«L’EN doit revenir en Algérie» >
«Moi, je travaillerai avec tous les acteurs du football»
«Non, je ne règle aucun compte avec Raouraoua»
«Je soutiens Hannachi et tous les autres, même le groupe des 28»
Les plus jeunes se demandent peut-être pourquoi certains dirigeants, coachs, présidents ou tout simplement anciens sportifs bénéficient encore d’autant de respect et d’admiration de la part des fans ou des spécialistes. En fait, c’est tout simple, ces anciens sportifs nous ont tellement fait rêver que tout le monde souhaiterait les voir à jamais dans ce milieu, et beaucoup ont, d’ailleurs, réussi leur reconversion. Rien qu’en foot, les exemples sont nombreux. On cite, à titre d’exemple, Michel Platini, le président de l’UEFA, Franz Beckenbauer, Ruminigue, Pelé, Josef Antoine Bell, Rachid Mekhloufi… Ces gens-là ont su comment se servir de leur expérience en tant que joueurs de haut niveau et s’inspirer des grands dirigeants avec lesquels ils ont travaillé pour mener leur mission en tant que dirigeants ou managers.

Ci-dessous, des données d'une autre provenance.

(** * Properties *)

(** ** Rounding to the nearest double *)

Lemma roundHalfEven_bounds (q : Q) :
  (q - (1 # 2) <= inject_Z (roundHalfEven q) <= q + (1 # 2))%Q.
Proof.
  unfold roundHalfEven.
  pose proof (Qfloor_le q) as Hlo. pose proof (Qlt_floor q) as Hhi.
  rewrite inject_Z_plus in Hhi. change (inject_Z 1) with 1%Q in Hhi.
  destruct (Qcompare_spec (q - inject_Z (Qfloor q)) (1 # 2)) as [E | E | E].
  - destruct (Z.even (Qfloor q)); [ | rewrite inject_Z_plus; change (inject_Z 1) with 1%Q ];
      lra.
  - lra.
  - rewrite inject_Z_plus. change (inject_Z 1) with 1%Q. lra.
Qed.

Lemma roundHalfEven_nonneg (q : Q) : (0 <= q)%Q -> 0 <= roundHalfEven q.
Proof.
  intros Hq. assert (H : 0 <= Qfloor q).
  { change 0 with (Qfloor 0). apply Qfloor_resp_le. exact Hq. }
  unfold roundHalfEven.
  destruct (q - inject_Z (Qfloor q) ?= 1 # 2)%Q; [destruct (Z.even (Qfloor q)) | | ]; lia.
Qed.

Lemma roundHalfEven_comp (p q : Q) : (p == q)%Q -> roundHalfEven p = roundHalfEven q.
Proof.
  intros E. unfold roundHalfEven. rewrite (Qfloor_comp p q E).
  assert (E' : (p - inject_Z (Qfloor q) == q - inject_Z (Qfloor q))%Q) by (rewrite E; reflexivity).
  rewrite (Qcompare_comp _ _ E' (1 # 2) (1 # 2) (Qeq_refl _)). reflexivity.
Qed.

Lemma pow2_pos (s : Z) : 0 <= s -> (0 < inject_Z (2 ^ s))%Q.
Proof.
  intros Hs. change 0%Q with (inject_Z 0). rewrite <- Zlt_Qlt. apply Z.pow_pos_nonneg; lia.
Qed.

Lemma roundMagnitude_comp (x y : Q) : (x == y)%Q -> (roundMagnitude x == roundMagnitude y)%Q.
Proof.
  intros E. unfold roundMagnitude.
  assert (Es : (x * inject_Z (2 ^ 1074) == y * inject_Z (2 ^ 1074))%Q) by (rewrite E; reflexivity).
  rewrite (Qfloor_comp _ _ Es).
  set (s := Z.max 0 (Z.log2 (Qfloor (y * inject_Z (2 ^ 1074))) - 52)).
  rewrite (roundHalfEven_comp (x * inject_Z (2 ^ 1074) / inject_Z (2 ^ s))
             (y * inject_Z (2 ^ 1074) / inject_Z (2 ^ s))); [reflexivity | ].
  rewrite Es. reflexivity.
Qed.

Lemma roundDouble_comp (x y : Q) : (x == y)%Q -> (roundDouble x == roundDouble y)%Q.
Proof.
  intros E. unfold roundDouble. rewrite (Qleb_comp 0%Q 0%Q (Qeq_refl 0%Q) x y E).
  destruct (Qle_bool 0 y).
  - apply roundMagnitude_comp. exact E.
  - apply Qopp_comp. apply roundMagnitude_comp. rewrite E. reflexivity.
Qed.

Lemma roundMagnitude_nonneg (x : Q) : (0 <= x)%Q -> (0 <= roundMagnitude x)%Q.
Proof.
  intros Hx. unfold roundMagnitude.
  set (scaled := (x * inject_Z (2 ^ 1074))%Q).
  set (s := Z.max 0 (Z.log2 (Qfloor scaled) - 52)).
  pose proof (pow2_pos 1074 ltac:(lia)) as HS.
  pose proof (pow2_pos s ltac:(lia)) as HP.
  apply Qle_shift_div_l; [exact HS | ]. rewrite Qmult_0_l.
  change 0%Q with (inject_Z 0). rewrite <- Zle_Qle.
  apply Z.mul_nonneg_nonneg; [ | apply Z.pow_nonneg; lia ].
  apply roundHalfEven_nonneg. apply Qle_shift_div_l; [exact HP | ].
  rewrite Qmult_0_l. unfold scaled. apply Qmult_le_0_compat; [exact Hx | lra].
Qed.

(** Rounding adds at most half a unit in the last place: a relative error of
    2^-53, or 2^-1075 among the subnormal numbers. *)
Lemma roundMagnitude_upper (x : Q) :
  (0 <= x)%Q ->
  (roundMagnitude x <= x + x * (1 # 2 ^ 53) + (1 # 2 ^ 1075))%Q.
Proof.
  intros Hx. unfold roundMagnitude.
  set (W := inject_Z (2 ^ 1074)).
  set (scaled := (x * W)%Q).
  set (s := Z.max 0 (Z.log2 (Qfloor scaled) - 52)).
  set (P := inject_Z (2 ^ s)).
  assert (HS : (0 < W)%Q) by (apply pow2_pos; lia).
  assert (HP : (0 < P)%Q) by (apply pow2_pos; lia).
  assert (Hscaled : (0 <= scaled)%Q) by (apply Qmult_le_0_compat; [exact Hx | lra]).
  destruct (roundHalfEven_bounds (scaled / P)) as [_ Hk].
  set (k := roundHalfEven (scaled / P)) in *.
  rewrite inject_Z_mult. fold P.
  (* k * P <= scaled + P / 2 *)
  assert (H1 : (inject_Z k * P <= scaled + P * (1 # 2))%Q).
  { assert (E : (scaled == scaled / P * P)%Q) by (field; lra).
    rewrite E at 1. 
    setoid_replace (scaled / P * P + P * (1 # 2))%Q with ((scaled / P + (1 # 2)) * P)%Q by ring.
    apply Qmult_le_compat_r; lra. }
  (* P / 2 <= scaled / 2^53 + 1/2 *)
  assert (H2 : (P * (1 # 2) <= scaled * (1 # 2 ^ 53) + (1 # 2))%Q).
  { destruct (Z.max_spec 0 (Z.log2 (Qfloor scaled) - 52)) as [[Hlt E] | [Hge E]]; fold s in E.
    - assert (Hf : 0 < Qfloor scaled).
      { destruct (Z.lt_trichotomy 0 (Qfloor scaled)) as [H | [H | H]]; [exact H | | ].
        - rewrite <- H in Hlt. cbn in Hlt. lia.
        - rewrite Z.log2_nonpos in Hlt by lia. lia. }
      pose proof (Z.log2_spec _ Hf) as [Hlog _].
      replace (Z.log2 (Qfloor scaled)) with (s + 52) in Hlog by lia.
      rewrite Z.pow_add_r in Hlog by lia.
      assert (HQ : (P * inject_Z (2 ^ 52) <= scaled)%Q).
      { eapply Qle_trans; [ | apply Qfloor_le ]. unfold P. rewrite <- inject_Z_mult.
        rewrite <- Zle_Qle. exact Hlog. }
      assert (E52 : (inject_Z (2 ^ 52) == 4503599627370496)%Q) by reflexivity.
      rewrite E52 in HQ.
      change (2 ^ 53)%positive with 9007199254740992%positive. lra.
    - unfold P. rewrite E. change (inject_Z (2 ^ 0)) with 1%Q.
      change (2 ^ 53)%positive with 9007199254740992%positive. lra. }
  apply Qle_shift_div_r; [exact HS | ].
  assert (E75 : ((1 # 2 ^ 1075) * W == 1 # 2)%Q) by reflexivity.
  setoid_replace ((x + x * (1 # 2 ^ 53) + (1 # 2 ^ 1075)) * W)%Q
    with (scaled + scaled * (1 # 2 ^ 53) + (1 # 2 ^ 1075) * W)%Q by (unfold scaled; ring).
  rewrite E75. lra.
Qed.

Lemma roundDouble_nonneg (x : Q) : (0 <= x)%Q -> roundDouble x = roundMagnitude x.
Proof.
  intros Hx. unfold roundDouble. apply Qle_bool_iff in Hx. rewrite Hx. reflexivity.
Qed.

(** The doubles below 1 end at [1 - 2^-53]. *)
Lemma double_below_one (v : Q) :
  isDouble v -> (0 <= v)%Q -> (v < 1)%Q -> (v <= 1 - (1 # 2 ^ 53))%Q.
Proof.
  intros Hd H0 H1. change (2 ^ 53)%positive with 9007199254740992%positive.
  destruct (Qlt_le_dec v (1 # 2)) as [Hhalf | Hhalf]; [lra | ].
  destruct Hd as [Hd _]. rewrite (roundDouble_nonneg v H0) in Hd. unfold roundMagnitude in Hd.
  set (W := inject_Z (2 ^ 1074)) in *.
  set (scaled := (v * W)%Q) in *.
  assert (HS : (0 < W)%Q) by (apply pow2_pos; lia).
  assert (Hlo : 2 ^ 1073 <= Qfloor scaled).
  { rewrite <- (Qfloor_Z (2 ^ 1073)). apply Qfloor_resp_le.
    assert (E : (inject_Z (2 ^ 1073) == (1 # 2) * W)%Q) by reflexivity.
    rewrite E. unfold scaled. apply Qmult_le_compat_r; lra. }
  assert (Hhi : Qfloor scaled < 2 ^ 1074).
  { rewrite Zlt_Qlt. eapply Qle_lt_trans; [apply Qfloor_le | ].
    fold W. unfold scaled. setoid_replace W with (1 * W)%Q at 2 by ring.
    apply Qmult_lt_compat_r; assumption. }
  assert (Hlog : Z.log2 (Qfloor scaled) = 1073).
  { apply Z.log2_unique; [lia | ]. split; [exact Hlo | exact Hhi]. }
  rewrite Hlog in Hd. change (Z.max 0 (1073 - 52)) with 1021 in Hd.
  set (k := roundHalfEven (scaled / inject_Z (2 ^ 1021))) in *.
  assert (Hk : k * 2 ^ 1021 < 2 ^ 53 * 2 ^ 1021).
  { rewrite <- Z.pow_add_r by lia. change (53 + 1021) with 1074.
    rewrite Zlt_Qlt. fold W.
    assert (E : (inject_Z (k * 2 ^ 1021) == v * W)%Q).
    { rewrite <- Hd. field. lra. }
    rewrite E. setoid_replace W with (1 * W)%Q at 2 by ring.
    apply Qmult_lt_compat_r; assumption. }
  apply Z.mul_lt_mono_pos_r in Hk; [ | apply Z.pow_pos_nonneg; lia ].
  assert (Hk' : k * 2 ^ 1021 <= (2 ^ 53 - 1) * 2 ^ 1021).
  { apply Z.mul_le_mono_nonneg_r; [apply Z.pow_nonneg; lia | lia]. }
  rewrite Zle_Qle in Hk'.
  rewrite <- Hd. apply Qle_shift_div_r; [exact HS | ].
  eapply Qle_trans; [exact Hk' | ].
  assert (E : (inject_Z ((2 ^ 53 - 1) * 2 ^ 1021) == (1 - (1 # 9007199254740992)) * W)%Q)
    by reflexivity.
  rewrite E. apply Qle_refl.
Qed.

(** [Math.floor(v * n)] for a draw [v] and an array length [n]: the product
    of a double below 1 with [n] rounds to a number below [n]. *)
Lemma index_in_range (v : Q) (n : nat) :
  isDouble v -> (0 <= v)%Q -> (v < 1)%Q -> (0 < n)%nat ->
  0 <= Qfloor (times v (inject_Z (Z.of_nat n))) < Z.of_nat n.
Proof.
  intros Hd H0 H1 Hn. unfold times.
  pose proof (double_below_one v Hd H0 H1) as Hv.
  assert (HN : (1 <= inject_Z (Z.of_nat n))%Q).
  { change 1%Q with (inject_Z 1). rewrite <- Zle_Qle. lia. }
  set (N := inject_Z (Z.of_nat n)) in *.
  assert (Hx : (0 <= v * N)%Q) by (apply Qmult_le_0_compat; lra).
  rewrite (roundDouble_nonneg _ Hx).
  pose proof (roundMagnitude_nonneg _ Hx) as Hlo.
  pose proof (roundMagnitude_upper _ Hx) as Hhi.
  split.
  - change 0 with (Qfloor 0). apply Qfloor_resp_le. exact Hlo.
  - apply Z.lt_nge. intros Hge.
    assert (Hle : (N <= roundMagnitude (v * N))%Q).
    { eapply Qle_trans; [ | apply Qfloor_le ]. unfold N. rewrite <- Zle_Qle. exact Hge. }
    assert (HvN : (v * N <= (1 - (1 # 2 ^ 53)) * N)%Q) by (apply Qmult_le_compat_r; lra).
    assert (Hsmall : ((1 # 2 ^ 1075) < (1 # 2 ^ 53) * (1 # 2 ^ 53))%Q) by reflexivity.
    set (x := (v * N)%Q) in *. set (r := roundMagnitude x) in *.
    set (d := (1 # 2 ^ 1075)%Q) in *.
    change (2 ^ 53)%positive with 9007199254740992%positive in *.
    clearbody d r x N. clear - Hle Hhi HvN Hsmall HN. lra.
Qed.

Lemma index_of_empty (v : Q) : Qfloor (times v (inject_Z (Z.of_nat 0))) = 0.
Proof.
  unfold times. transitivity (Qfloor 0); [ | reflexivity ]. apply Qfloor_comp.
  rewrite (roundDouble_comp _ 0); [reflexivity | ]. cbn [Z.of_nat]. ring.
Qed.

Lemma item_in_range {A : Type} (arr : list A) (i : Z) :
  0 <= i < Z.of_nat (length arr) ->
  exists x, item arr i = Some x /\ nth_error arr (Z.to_nat i) = Some x /\ In x arr.
Proof.
  intros Hi. unfold item.
  destruct (i <? 0) eqn:E; [apply Z.ltb_lt in E; lia | ].
  destruct (nth_error arr (Z.to_nat i)) as [x | ] eqn:Hx.
  - exists x. repeat split; try reflexivity. eapply nth_error_In; eassumption.
  - apply nth_error_None in Hx. lia.
Qed.

Lemma item_Some {A : Type} (arr : list A) (i : Z) (x : A) :
  item arr i = Some x ->
  0 <= i < Z.of_nat (length arr) /\ nth_error arr (Z.to_nat i) = Some x /\ In x arr.
Proof.
  unfold item. destruct (i <? 0) eqn:E; [discriminate | ].
  apply Z.ltb_ge in E. intros Hx.
  assert (Hlen : (Z.to_nat i < length arr)%nat).
  { apply nth_error_Some. congruence. }
  repeat split; try lia; try assumption. eapply nth_error_In; eassumption.
Qed.

(** ** Rules of [spec] *)

Section SpecRules.

Variable md : mode.

Lemma spec_pure {A : Type} (m : M A) (c : nat) (a : A) (c' : nat) (Q : A -> nat -> Prop) :
  (forall fuel, m fuel c = (Return a, c')) -> Q a c' -> spec md m c Q.
Proof.
  intros Hm HQ. destruct md; simpl.
  - intros fuel. rewrite Hm. exact HQ.
  - exists a, c', 0%nat. split; [exact HQ | intros; apply Hm].
Qed.

Lemma spec_ret {A : Type} (a : A) (c : nat) (Q : A -> nat -> Prop) :
  Q a c -> spec md (ret a) c Q.
Proof. intros. eapply spec_pure; [ reflexivity | assumption ]. Qed.

Lemma spec_bind {A B : Type} (m : M A) (k : A -> M B) (c : nat) (Q : B -> nat -> Prop) :
  spec md m c (fun a c' => spec md (k a) c' Q) -> spec md (bind m k) c Q.
Proof.
  destruct md; simpl.
  - intros H fuel. specialize (H fuel). unfold bind.
    destruct (m fuel c) as [[a | e | | ] c']; try exact H. apply H.
  - intros (a & c' & f0 & (b & c'' & f1 & HQ & Hk) & Hm).
    exists b, c'', (Nat.max f0 f1). split; [exact HQ | ].
    intros fuel Hfuel. unfold bind. rewrite Hm by lia. apply Hk. lia.
Qed.
Lemma pieces_no_break_inside : forall (n : nat) (s cur : str),
  (length s <= n)%nat ->
  (forall u v, rev cur = u ++ v -> v <> [] -> match_here paragraph_break (v ++ s) = None) ->
  Forall (fun c => ~ blank_line_break c) (pieces cur s).
Proof.
  induction n as [|n IH]; intros s cur Hn Hinv.
  - destruct s; [|simpl in Hn; lia]. rewrite pieces_nil.
    constructor; [|constructor]. eapply no_match_no_break; eauto.
  - destruct s as [|c t].
    { rewrite pieces_nil. constructor; [|constructor]. eapply no_match_no_break; eauto. }
    simpl in Hn. destruct (match_here paragraph_break (c :: t)) as [r|] eqn:E.
    + rewrite (pieces_hit _ _ _ E). constructor; [eapply no_match_no_break; eauto|].
      apply IH.
      * apply break_shorter in E. simpl in E. lia.
      * intros u v Huv Hv. simpl in Huv. symmetry in Huv.
        apply app_eq_nil in Huv as [_ ->]. congruence.
    + rewrite (pieces_miss _ _ _ E). apply IH; [lia|].
      intros u v Huv Hv. simpl in Huv.
      destruct (exists_last Hv) as (v0 & x & ->).
      rewrite app_assoc in Huv. apply app_inj_tail in Huv as [Hcur <-].
      rewrite <- app_assoc. cbn [app].
      destruct v0 as [|y v0]; [exact E|].
      apply (Hinv u (y :: v0) Hcur). discriminate.
Qed.

Lemma pieces_nonempty_chunks : forall (n : nat) (s cur : str),
  (length s <= n)%nat -> ends_solid s ->
  cur <> [] \/ (exists c t, s = c :: t /\ is_nl c = false) ->
  Forall (fun c => c <> []) (pieces cur s).
Proof.
  assert (Hrev : forall cur : str, cur <> [] -> rev cur <> []).
  { intros cur Hc E. apply Hc. rewrite <- (rev_involutive cur), E. reflexivity. }
  induction n as [|n IH]; intros s cur Hn He Hstart.
  - destruct s; [|simpl in Hn; lia]. rewrite pieces_nil.
    destruct Hstart as [Hc|(c & t & Hs & _)]; [|discriminate].
    constructor; [auto|constructor].
  - destruct s as [|c t].
    { rewrite pieces_nil. destruct Hstart as [Hc|(c & t & Hs & _)]; [|discriminate].
      constructor; [auto|constructor]. }
    simpl in Hn. destruct (match_here paragraph_break (c :: t)) as [r|] eqn:E.
    + rewrite (pieces_hit _ _ _ E).
      destruct (break_rest _ _ He E) as (Hr & Her & _).
      pose proof (break_shorter _ _ E) as Hlen. simpl in Hlen.
      rewrite break_cons in E. destruct (is_nl c) eqn:Ec; [|discriminate].
      constructor.
      * destruct Hstart as [Hc|(c' & t' & [= <- <-] & Hc')]; [auto|congruence].
      * apply IH; [lia|exact Her|]. right.
        apply gap_rest_head in E. destruct r as [|x r']; [congruence|]. eauto.
    + rewrite (pieces_miss _ _ _ E). apply IH; [lia| |left; discriminate].
      apply (ends_solid_suffix [c] t He).
Qed.

Lemma strip_ends_solid corpus : ends_solid (strip corpus).
Proof. destruct (strip_decompose corpus) as (? & ? & ? & ? & ? & ? & ? & He & _). exact He. Qed.

(** Every chunk is a contiguous part of the trimmed corpus. *)
Lemma chunker_parts corpus : Forall (fun c => part_of c (strip corpus)) (chunker corpus).
Proof.
  unfold chunker. rewrite re_split_pieces.
  destruct (scan_spec (length (strip corpus)) (strip corpus) [] (le_n _)
              (strip_ends_solid corpus)) as (done & cur' & Hp & _ & Hparts & pre & Hpre).
  rewrite Hp. cbn [rev app] in Hparts, Hpre. apply Forall_app. split; [exact Hparts|].
  constructor; [|constructor]. exists pre, []. now rewrite app_nil_r.
Qed.
(** * pa-permission-template-generator: a shallow embedding of [main.py]

    The tool walks a directory tree, reads the POSIX permission bits of
    every file that is not excluded by a gitignore-style pattern, renders
    the records through a template and writes the result as JSON or YAML.

    Part I embeds the program: the library calls it makes ([stat],
    [os.path], [os.walk], [pathspec], [json]) and then its own functions
    ([get_file_permissions], [analyze_directory_permissions],
    [render_template], [write_output], [main]).  Part II states and proves
    the properties. *)

From Stdlib Require Import ZArith List String Ascii Bool Lia.
From Stdlib Require Decimal DecimalString DecimalPos DecimalN DecimalZ
  DecimalFacts.
Import ListNotations.
Set Warnings "-register-all".
Open Scope string_scope.
Open Scope list_scope.
Open Scope Z_scope.

(* ================================================================== *)
(** * Part I: the program *)
(* ================================================================== *)

(** ** Python truthiness of an integer: [bool(n)] *)

Definition py_bool (n : Z) : bool := negb (n =? 0).

(** ** The [stat] module (Lib/stat.py)

    [filemode] is the table-driven definition of [stat.py].  The C
    accelerator [_stat] that CPython loads over it gives the same
    permission characters, and the same type character for the seven
    standard file types. *)

Module stat.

Rabah Madjer, ancien international et meilleur joueur algérien de tous les temps, se dit prêt à occuper le poste de président de la FAF si l’occasion s’offrirai à lui et s’il bénéficierai surtout du soutien de la famille sportive et des autorités. Joueur de haut niveau, coach, sélectionneur, puis consultant à la télé, l’ancienne gloire du FC Porto des années 1980 a occupé tous les postes qu’un sportif peut avoir après sa retraite. Ses succès en tant que joueur sont incontestables, mais ses aptitudes de dirigeant, personne ne les connaît. Etant passé par tous les postes, Madjer a alterné le bon et le moins bon. Après s’être vu confier les clés de la sélection algérienne, qu’il a d’ailleurs aussitôt quittée puisqu’on ne l’a pas laissé poursuivre sa mission, cette personnalité très respectée en Algérie veut prendre les commandes de la FAF.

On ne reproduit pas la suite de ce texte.